**EXERCISE BRIEF**: Somewhere below is a line with "UNKNOWN_PATTERN_ID (map id (patterns lx))" and, later, a line with "cbn [init patterns map app]"; repeat those two lines and all the lines between them, exactly as they are.

**MATERIAL TO PROCESS**:
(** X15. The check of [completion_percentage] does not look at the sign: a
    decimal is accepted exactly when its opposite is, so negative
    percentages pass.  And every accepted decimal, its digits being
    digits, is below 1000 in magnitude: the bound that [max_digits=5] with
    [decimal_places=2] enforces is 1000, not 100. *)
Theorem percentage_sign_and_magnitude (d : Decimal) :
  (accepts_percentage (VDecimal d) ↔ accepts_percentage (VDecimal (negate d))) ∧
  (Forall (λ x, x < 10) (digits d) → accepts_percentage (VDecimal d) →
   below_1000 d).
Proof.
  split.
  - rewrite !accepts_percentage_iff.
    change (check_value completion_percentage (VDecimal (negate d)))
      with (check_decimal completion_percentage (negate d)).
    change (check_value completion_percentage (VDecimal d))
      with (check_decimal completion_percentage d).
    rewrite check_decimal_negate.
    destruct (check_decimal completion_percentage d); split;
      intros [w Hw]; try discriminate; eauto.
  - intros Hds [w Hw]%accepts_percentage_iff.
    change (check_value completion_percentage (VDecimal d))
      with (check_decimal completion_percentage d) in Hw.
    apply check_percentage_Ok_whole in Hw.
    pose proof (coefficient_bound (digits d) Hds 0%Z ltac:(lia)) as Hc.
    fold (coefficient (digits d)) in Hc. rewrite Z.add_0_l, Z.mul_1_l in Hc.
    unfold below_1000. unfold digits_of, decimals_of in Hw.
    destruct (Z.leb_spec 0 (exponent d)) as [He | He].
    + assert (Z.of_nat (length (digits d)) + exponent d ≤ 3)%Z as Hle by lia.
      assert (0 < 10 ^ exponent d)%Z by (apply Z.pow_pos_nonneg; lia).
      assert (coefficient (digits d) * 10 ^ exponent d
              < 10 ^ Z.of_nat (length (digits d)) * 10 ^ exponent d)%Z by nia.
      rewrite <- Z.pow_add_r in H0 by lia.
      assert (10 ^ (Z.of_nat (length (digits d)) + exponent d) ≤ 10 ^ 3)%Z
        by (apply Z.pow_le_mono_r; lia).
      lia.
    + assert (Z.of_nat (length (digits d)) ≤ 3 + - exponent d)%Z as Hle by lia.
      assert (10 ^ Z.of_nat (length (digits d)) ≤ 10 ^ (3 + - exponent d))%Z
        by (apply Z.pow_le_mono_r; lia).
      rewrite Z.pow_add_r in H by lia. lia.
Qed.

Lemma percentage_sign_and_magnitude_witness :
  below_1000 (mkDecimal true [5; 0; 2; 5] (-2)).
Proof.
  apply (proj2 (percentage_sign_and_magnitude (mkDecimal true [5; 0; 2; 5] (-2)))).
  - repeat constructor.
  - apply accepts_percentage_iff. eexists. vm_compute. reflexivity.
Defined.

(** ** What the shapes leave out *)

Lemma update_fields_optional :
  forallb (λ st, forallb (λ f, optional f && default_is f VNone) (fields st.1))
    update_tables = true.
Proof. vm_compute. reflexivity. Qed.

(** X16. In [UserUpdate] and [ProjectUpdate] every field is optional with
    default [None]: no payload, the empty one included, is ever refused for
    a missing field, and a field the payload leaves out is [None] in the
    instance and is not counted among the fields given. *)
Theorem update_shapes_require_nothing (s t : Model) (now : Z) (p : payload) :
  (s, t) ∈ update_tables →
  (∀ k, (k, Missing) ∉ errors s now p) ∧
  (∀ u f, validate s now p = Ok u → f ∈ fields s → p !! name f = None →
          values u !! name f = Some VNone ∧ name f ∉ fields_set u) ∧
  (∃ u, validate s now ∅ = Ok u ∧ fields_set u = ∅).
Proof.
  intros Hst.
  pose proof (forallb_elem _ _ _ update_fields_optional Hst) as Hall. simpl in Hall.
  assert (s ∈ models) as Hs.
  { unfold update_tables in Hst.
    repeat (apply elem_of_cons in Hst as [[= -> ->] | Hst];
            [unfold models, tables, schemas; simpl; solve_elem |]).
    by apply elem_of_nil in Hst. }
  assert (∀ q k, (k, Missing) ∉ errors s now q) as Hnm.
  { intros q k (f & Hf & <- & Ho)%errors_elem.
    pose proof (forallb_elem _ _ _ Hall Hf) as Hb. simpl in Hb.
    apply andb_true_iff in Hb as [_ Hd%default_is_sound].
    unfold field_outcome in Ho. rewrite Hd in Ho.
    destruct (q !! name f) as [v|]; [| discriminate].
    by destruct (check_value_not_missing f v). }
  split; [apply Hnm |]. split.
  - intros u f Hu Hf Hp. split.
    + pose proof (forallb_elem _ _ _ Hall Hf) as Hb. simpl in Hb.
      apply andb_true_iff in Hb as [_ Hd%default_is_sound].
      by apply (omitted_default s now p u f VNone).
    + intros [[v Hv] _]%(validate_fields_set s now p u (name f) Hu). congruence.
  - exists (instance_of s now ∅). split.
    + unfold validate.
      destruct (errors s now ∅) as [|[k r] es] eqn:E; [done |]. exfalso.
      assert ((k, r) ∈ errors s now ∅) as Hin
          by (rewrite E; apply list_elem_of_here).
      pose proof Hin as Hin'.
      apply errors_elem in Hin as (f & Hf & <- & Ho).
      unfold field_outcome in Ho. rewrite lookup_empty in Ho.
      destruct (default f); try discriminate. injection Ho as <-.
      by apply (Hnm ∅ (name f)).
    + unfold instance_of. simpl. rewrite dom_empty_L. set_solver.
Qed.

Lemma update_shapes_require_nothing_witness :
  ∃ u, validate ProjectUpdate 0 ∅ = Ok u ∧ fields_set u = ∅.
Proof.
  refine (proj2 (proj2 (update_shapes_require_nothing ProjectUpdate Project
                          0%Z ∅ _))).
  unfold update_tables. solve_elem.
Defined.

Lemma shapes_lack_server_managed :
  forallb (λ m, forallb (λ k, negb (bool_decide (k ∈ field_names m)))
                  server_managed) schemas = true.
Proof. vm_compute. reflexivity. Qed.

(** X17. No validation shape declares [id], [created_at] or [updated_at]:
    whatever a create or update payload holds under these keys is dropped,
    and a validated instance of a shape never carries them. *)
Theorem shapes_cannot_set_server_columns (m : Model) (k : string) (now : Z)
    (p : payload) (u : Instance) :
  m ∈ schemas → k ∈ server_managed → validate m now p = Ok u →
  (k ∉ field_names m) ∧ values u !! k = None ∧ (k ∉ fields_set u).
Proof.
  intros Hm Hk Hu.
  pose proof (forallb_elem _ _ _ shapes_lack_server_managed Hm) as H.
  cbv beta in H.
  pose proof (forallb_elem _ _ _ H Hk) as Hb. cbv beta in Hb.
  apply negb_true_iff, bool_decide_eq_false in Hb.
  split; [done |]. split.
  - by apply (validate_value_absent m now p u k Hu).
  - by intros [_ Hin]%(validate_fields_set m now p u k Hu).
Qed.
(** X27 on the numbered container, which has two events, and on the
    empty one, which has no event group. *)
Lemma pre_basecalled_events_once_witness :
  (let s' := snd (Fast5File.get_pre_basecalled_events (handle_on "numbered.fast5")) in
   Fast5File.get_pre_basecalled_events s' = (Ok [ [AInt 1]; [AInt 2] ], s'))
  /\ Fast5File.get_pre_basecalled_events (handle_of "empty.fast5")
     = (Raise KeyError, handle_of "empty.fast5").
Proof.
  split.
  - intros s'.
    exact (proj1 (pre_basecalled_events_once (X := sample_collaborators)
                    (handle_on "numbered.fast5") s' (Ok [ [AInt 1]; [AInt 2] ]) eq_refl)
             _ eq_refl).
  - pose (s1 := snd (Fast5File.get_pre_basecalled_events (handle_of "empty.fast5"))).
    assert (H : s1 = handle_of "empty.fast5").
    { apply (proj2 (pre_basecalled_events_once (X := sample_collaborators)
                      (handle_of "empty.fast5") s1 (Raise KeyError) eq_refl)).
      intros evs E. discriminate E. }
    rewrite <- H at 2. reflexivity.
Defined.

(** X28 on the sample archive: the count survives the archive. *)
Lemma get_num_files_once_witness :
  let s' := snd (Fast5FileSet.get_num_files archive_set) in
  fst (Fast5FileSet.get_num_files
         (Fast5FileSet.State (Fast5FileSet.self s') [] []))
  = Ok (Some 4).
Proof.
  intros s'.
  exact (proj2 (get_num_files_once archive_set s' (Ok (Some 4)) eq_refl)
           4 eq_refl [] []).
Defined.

--

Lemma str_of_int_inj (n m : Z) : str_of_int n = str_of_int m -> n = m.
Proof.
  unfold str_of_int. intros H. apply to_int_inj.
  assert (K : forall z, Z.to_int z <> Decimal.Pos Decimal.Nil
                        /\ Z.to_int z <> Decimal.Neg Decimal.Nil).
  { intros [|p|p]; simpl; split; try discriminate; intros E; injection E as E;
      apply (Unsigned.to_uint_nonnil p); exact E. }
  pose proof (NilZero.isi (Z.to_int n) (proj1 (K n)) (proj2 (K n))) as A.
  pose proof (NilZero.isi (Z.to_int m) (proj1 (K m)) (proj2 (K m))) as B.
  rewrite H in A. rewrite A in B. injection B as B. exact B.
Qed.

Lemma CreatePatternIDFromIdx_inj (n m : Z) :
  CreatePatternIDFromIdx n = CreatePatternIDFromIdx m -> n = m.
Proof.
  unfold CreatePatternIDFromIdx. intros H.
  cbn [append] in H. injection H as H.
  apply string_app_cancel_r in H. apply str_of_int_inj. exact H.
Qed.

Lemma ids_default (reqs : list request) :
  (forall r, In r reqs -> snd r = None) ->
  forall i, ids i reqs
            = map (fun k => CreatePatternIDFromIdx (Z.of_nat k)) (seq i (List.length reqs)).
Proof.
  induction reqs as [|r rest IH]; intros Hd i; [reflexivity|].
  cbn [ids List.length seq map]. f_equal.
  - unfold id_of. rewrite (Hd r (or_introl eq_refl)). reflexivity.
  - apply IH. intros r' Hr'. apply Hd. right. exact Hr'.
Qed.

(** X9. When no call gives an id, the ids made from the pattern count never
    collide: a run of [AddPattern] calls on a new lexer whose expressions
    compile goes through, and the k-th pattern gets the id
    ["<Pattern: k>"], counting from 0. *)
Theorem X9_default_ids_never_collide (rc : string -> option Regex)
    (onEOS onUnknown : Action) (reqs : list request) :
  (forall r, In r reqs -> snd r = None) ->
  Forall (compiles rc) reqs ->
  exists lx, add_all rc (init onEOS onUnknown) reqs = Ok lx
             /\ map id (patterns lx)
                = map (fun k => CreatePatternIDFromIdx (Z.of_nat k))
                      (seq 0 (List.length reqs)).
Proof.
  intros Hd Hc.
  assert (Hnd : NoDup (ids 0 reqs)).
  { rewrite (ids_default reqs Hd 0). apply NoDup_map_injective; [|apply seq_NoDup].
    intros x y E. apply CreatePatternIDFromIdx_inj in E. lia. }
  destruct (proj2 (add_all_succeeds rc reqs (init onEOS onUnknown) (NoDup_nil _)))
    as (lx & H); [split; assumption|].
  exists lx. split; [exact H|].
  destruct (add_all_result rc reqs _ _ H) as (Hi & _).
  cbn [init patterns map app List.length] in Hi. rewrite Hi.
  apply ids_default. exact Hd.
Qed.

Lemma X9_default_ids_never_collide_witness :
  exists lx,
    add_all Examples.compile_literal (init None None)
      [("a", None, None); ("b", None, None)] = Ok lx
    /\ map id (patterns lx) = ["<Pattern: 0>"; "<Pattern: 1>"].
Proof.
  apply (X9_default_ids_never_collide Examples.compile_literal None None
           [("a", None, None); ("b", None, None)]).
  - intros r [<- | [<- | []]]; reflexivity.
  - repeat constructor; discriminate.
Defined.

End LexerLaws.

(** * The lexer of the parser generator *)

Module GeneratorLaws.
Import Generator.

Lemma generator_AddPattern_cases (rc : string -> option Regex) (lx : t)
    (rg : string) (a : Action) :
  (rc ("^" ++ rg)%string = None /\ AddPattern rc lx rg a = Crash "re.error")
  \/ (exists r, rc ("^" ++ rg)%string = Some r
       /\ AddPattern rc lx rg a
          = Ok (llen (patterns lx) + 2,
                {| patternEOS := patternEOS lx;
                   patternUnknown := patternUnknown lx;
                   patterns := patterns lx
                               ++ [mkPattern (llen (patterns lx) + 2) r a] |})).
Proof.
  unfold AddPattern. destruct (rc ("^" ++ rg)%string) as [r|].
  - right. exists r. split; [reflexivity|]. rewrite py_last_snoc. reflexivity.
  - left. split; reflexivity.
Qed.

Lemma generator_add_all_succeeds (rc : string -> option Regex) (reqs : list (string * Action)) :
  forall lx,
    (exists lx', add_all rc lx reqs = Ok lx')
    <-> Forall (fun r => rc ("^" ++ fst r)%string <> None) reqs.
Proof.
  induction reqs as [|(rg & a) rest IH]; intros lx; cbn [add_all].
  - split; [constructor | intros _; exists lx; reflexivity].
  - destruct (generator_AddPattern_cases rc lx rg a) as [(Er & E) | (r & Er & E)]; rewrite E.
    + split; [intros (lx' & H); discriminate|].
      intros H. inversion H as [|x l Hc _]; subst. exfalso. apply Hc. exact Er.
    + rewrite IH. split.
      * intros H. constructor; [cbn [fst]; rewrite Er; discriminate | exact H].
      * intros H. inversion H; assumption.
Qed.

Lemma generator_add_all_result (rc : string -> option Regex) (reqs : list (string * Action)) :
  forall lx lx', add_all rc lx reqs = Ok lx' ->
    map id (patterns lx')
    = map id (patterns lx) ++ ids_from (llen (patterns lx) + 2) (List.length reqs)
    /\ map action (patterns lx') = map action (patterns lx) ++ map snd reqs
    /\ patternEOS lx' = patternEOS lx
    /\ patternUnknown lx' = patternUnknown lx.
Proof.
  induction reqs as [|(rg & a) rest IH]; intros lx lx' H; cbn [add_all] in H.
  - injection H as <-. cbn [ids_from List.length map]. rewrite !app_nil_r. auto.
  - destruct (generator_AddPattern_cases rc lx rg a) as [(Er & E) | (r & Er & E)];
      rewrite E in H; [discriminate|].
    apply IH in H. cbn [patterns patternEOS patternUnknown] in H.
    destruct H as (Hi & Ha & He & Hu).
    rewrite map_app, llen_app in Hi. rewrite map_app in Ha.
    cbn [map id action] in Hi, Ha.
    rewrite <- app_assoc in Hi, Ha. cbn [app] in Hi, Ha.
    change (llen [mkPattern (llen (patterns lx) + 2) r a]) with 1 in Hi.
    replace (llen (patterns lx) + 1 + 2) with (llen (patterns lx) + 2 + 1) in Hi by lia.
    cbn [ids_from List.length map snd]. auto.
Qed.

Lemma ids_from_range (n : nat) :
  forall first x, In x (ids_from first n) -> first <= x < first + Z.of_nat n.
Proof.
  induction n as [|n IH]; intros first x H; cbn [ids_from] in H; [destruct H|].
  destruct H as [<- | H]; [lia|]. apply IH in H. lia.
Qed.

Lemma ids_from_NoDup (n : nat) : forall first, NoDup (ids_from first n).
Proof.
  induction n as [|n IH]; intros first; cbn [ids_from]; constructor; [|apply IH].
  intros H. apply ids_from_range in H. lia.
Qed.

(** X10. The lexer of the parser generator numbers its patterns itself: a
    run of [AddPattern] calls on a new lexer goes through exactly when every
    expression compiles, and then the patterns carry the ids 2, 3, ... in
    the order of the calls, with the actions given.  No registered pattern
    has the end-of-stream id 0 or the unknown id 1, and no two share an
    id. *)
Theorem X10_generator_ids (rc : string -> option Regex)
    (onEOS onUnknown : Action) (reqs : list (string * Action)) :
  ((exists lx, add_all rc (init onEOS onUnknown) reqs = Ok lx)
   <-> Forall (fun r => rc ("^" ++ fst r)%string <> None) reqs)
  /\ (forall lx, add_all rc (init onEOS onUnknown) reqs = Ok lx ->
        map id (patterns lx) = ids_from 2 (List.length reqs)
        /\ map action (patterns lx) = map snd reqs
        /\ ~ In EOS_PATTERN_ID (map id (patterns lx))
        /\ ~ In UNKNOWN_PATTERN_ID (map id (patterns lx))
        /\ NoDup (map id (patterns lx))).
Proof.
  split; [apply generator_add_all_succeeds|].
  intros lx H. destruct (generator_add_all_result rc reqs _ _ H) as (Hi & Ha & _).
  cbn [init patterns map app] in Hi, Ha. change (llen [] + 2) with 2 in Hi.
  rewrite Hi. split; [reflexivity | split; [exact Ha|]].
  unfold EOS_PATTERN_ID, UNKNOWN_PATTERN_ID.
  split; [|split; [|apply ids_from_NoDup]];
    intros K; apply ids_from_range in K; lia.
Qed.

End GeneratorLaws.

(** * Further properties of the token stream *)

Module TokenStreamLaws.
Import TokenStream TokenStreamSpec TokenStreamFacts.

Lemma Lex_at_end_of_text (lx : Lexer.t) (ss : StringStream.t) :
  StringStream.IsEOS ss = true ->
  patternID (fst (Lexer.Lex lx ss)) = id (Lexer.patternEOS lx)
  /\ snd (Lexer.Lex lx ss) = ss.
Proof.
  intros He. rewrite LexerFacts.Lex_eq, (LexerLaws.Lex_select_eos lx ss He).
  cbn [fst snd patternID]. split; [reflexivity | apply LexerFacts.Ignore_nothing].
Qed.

* * *

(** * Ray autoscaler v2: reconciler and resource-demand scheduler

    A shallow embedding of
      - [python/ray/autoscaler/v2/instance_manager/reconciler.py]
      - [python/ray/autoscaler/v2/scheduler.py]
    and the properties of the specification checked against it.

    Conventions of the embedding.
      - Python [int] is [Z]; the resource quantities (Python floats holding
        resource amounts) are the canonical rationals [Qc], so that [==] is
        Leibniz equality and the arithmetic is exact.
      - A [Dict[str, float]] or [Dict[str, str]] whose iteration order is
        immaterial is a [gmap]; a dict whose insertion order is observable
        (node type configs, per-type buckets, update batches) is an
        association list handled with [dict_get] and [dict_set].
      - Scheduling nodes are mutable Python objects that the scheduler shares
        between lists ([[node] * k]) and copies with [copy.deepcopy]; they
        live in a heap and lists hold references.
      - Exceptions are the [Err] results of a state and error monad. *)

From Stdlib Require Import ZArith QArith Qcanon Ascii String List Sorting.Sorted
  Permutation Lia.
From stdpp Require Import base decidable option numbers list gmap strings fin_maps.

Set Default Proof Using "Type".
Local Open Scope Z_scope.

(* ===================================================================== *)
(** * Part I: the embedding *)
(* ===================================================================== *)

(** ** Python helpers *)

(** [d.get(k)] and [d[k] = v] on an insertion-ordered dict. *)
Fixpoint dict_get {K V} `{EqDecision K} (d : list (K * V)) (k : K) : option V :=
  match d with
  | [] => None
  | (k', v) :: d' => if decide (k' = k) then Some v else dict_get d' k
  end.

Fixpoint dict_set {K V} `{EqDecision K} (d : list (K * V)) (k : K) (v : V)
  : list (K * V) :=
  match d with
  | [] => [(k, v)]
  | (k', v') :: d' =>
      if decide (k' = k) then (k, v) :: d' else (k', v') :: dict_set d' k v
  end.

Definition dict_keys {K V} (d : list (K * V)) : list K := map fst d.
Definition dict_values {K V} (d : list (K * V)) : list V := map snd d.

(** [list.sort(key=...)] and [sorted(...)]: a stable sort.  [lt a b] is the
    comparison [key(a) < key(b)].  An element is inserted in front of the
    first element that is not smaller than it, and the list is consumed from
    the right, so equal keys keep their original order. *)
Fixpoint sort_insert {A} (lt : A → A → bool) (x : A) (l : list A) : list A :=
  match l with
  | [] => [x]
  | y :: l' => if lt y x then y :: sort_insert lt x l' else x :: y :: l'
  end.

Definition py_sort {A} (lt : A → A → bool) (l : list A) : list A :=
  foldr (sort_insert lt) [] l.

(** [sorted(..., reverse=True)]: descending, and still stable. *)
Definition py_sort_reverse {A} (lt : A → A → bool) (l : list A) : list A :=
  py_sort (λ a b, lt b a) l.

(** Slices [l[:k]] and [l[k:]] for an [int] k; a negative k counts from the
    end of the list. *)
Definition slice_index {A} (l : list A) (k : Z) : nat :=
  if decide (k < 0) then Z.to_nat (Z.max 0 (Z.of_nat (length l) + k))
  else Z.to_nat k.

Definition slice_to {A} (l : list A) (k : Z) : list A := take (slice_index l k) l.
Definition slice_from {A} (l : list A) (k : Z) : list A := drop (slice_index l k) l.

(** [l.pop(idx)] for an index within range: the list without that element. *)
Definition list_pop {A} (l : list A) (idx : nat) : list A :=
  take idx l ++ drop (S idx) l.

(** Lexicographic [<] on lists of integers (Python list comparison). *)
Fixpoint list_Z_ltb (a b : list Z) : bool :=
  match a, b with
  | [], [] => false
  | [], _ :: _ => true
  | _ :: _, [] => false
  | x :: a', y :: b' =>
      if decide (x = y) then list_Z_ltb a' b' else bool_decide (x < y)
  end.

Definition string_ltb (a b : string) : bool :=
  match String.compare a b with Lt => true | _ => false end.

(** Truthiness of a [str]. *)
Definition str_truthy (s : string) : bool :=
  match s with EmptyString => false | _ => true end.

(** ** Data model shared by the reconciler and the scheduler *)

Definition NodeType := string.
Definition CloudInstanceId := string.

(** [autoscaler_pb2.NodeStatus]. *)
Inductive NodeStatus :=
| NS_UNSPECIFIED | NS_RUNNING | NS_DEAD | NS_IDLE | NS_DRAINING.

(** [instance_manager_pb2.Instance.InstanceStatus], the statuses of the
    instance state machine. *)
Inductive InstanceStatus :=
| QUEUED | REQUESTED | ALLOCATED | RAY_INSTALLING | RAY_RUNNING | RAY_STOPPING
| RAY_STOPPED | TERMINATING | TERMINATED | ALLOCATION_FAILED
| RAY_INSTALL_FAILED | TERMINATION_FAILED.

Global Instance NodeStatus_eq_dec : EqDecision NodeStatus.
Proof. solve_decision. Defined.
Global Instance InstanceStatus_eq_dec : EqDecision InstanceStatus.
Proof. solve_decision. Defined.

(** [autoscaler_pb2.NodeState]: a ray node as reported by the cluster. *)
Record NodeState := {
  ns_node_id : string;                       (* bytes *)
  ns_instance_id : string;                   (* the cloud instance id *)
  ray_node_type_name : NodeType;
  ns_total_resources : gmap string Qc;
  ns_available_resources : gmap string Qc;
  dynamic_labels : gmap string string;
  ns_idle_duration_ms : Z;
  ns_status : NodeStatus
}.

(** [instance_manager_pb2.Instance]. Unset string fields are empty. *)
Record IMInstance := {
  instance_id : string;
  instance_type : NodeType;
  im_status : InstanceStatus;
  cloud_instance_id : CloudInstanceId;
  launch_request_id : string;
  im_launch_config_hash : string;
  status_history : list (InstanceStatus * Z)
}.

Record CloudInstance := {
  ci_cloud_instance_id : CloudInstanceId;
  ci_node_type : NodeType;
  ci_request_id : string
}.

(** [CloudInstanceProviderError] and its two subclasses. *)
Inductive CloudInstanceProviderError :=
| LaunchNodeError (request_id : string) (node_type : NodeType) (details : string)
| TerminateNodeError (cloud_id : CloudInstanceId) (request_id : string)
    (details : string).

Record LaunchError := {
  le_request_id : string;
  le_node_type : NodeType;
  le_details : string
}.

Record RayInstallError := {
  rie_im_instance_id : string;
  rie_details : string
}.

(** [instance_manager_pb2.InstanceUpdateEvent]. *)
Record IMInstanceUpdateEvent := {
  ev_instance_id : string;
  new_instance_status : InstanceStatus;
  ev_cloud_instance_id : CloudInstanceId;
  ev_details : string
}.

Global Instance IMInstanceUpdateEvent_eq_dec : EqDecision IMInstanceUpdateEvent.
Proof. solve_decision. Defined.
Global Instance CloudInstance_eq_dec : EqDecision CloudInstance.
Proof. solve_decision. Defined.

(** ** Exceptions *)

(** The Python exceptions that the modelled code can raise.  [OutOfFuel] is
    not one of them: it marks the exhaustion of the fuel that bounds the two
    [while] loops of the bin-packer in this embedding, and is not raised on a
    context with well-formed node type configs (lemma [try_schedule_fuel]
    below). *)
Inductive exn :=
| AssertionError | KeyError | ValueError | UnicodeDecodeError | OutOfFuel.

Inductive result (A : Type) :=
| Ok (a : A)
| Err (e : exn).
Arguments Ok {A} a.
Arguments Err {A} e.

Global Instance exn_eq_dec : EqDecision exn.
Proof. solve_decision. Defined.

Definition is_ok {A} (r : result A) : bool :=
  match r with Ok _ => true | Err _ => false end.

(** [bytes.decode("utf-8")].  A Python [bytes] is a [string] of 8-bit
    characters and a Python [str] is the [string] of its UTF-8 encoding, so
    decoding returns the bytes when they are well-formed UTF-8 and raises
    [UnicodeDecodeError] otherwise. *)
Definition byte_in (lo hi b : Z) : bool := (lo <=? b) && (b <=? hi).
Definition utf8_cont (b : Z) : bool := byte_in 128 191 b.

**TASK SOLUTION**:
        /\ ~ In UNKNOWN_PATTERN_ID (map id (patterns lx))
        /\ NoDup (map id (patterns lx))).
Proof.
  split; [apply generator_add_all_succeeds|].
  intros lx H. destruct (generator_add_all_result rc reqs _ _ H) as (Hi & Ha & _).
  cbn [init patterns map app] in Hi, Ha. change (llen [] + 2) with 2 in Hi.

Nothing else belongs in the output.